A McKinsey Report (2020) recently concluded that women’s jobs were globally more at risk as a result of the Covid-19 pandemic than men’s, first because women are more likely to act as unpaid carers than men, and second because women work disproportionately in those sectors most vulnerable to decline (such as retail, hotels and catering).

This seminar examines the division commonly made between unpaid care work and paid employment in historical and global perspective, particularly in the light of the pandemic, and its implications for equality at work. It also investigates the perception of unpaid care work as lacking value and esteem.

Programme

5-5.15pm: Welcome and introduction: Michael Gold and Linda Clarke (Chairs) 

5.15-5.45pm: Helen McCarthy. ‘Gender, Maternalism and Intellectual Biography: Beatrice Webb and Women’s Work, c. 1880s – 1919’ 

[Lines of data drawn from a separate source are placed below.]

(** X22. What the pattern search found is never displaced by the LLM:
    the result with LLM memories is the result without them, followed by
    those LLM memories whose key the pattern search did not produce. *)
Theorem llm_memories_only_extend (pattern_memories llm : list Extracted.t) :
  ∃ extra,
    Extractor.extract_memories pattern_memories (Some llm)
    = Extractor.extract_memories pattern_memories None ++ extra
    ∧ extra `sublist_of` llm
    ∧ ∀ m, m ∈ extra →
           Extractor.dedup_key m ∉ map Extractor.dedup_key pattern_memories.
Proof.
  exists (Extractor.dedup_loop
            (list_to_set (map Extractor.dedup_key pattern_memories) ∪ ∅) llm).
  unfold Extractor.extract_memories. rewrite dedup_loop_app, app_nil_r.
  split; [done |].
  destruct (dedup_loop_keys llm
              (list_to_set (map Extractor.dedup_key pattern_memories) ∪ ∅))
    as (_ & Hdisj & _ & Hsub).
  split; [done |]. intros m Hm Hk.
  apply (Hdisj (Extractor.dedup_key m)).
  - apply list_elem_of_fmap. eauto.
  - apply elem_of_union. left. by apply elem_of_list_to_set.
Qed.


(** ** Rendering *)

Section RenderFacts.
Import Memory.

Lemma group_add_keys (c : string) (item : Item.t)
  (g : list (string * list Item.t)) :
  map fst (group_add c item g)
  = if decide (c ∈ map fst g) then map fst g else map fst g ++ [c].
Proof.
  induction g as [| [k items] g IH]; cbn [group_add map fst].
  - rewrite decide_False; [done |]. intros H. by apply elem_of_nil in H.
  - destruct (String.eqb_spec k c) as [-> | Hne]; cbn [map fst].
    + rewrite decide_True; [done | apply list_elem_of_here].
    + rewrite IH. destruct (decide (c ∈ map fst g)) as [Hin | Hout].
      * rewrite decide_True; [done | by apply list_elem_of_further].
      * rewrite decide_False; [done |].
        intros H. apply elem_of_cons in H as [-> | H]; done.
Qed.

Lemma group_add_total (c : string) (item : Item.t)
  (g : list (string * list Item.t)) :
  sum_list_with (λ e : string * list Item.t, length e.2) (group_add c item g)
  = S (sum_list_with (λ e : string * list Item.t, length e.2) g).
Proof.
  induction g as [| [k items] g IH]; cbn [group_add sum_list_with snd length];
    [done |].
  destruct (String.eqb k c); cbn [sum_list_with snd].
  - rewrite length_app. cbn [length]. lia.
  - rewrite IH. lia.
Qed.

Lemma group_get_add (c k : string) (item : Item.t)
  (g : list (string * list Item.t)) :
  group_get k (group_add c item g)
  = if decide (c = k) then group_get k g ++ [item] else group_get k g.
Proof.
  induction g as [| [k0 items] g IH]; cbn [group_add group_get].
  - destruct (String.eqb_spec c k) as [-> | Hne].
    + by rewrite decide_True.
    + by rewrite decide_False.
  - destruct (String.eqb_spec k0 c) as [-> | Hne]; cbn [group_get].
    + destruct (String.eqb_spec c k) as [-> | Hne].
      * by rewrite decide_True.
      * by rewrite decide_False.
    + destruct (String.eqb_spec k0 k) as [-> | Hne'].
      * by rewrite decide_False by congruence.
      * apply IH.
Qed.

This paper focuses on the thought of Beatrice Webb (1858-1943) and how it related to the life she led as the daughter of an upper-class industrialist who moved through the worlds of philanthropy, social investigation and socialist agitation between the 1880s and the end of the First World War. The paper suggests the value of adopting a biographical lens for understanding how beliefs about gender and the family become embedded in labour markets and social policies. Drawing together the genres of feminist life-writing and intellectual biography, it explores the formation of such beliefs at the level of the individual, from the psychic processes shaping Webb’s interior self to the political and intellectual cultures through which she made her public mark.

5.45 – 6.15pm: Eileen Boris. ‘Indispensable to All Working Women and to Mothers in the Home’: Global Labour Standards and the Care Work Economy, 1919-2021 

‘Indispensable to All Working Women and to Mothers in the Home’: that is how the French organizer of garment outworkers Jeanne Bouvier characterized a proposal for an eight-hour day, forty-eight-hour week which a century ago became Convention No.1 of the newly formed International Labour Organization (ILO). In differentiating ‘mother in the home’ from ‘all working women,’ she reinforced the separation of mother work (care) from the world of employment that has haunted the formulation of global labour standards. Until the 2000s, paid care work mostly stood outside of ILO deliberations, while unpaid family care was seen predominantly as a special kind of activity, one performed out of love or duty. Whether the new care work economy, especially during COVID times, touted by the ILO as central for gender equality, merely relabels the old inequalities will depend on the struggles waged in its name.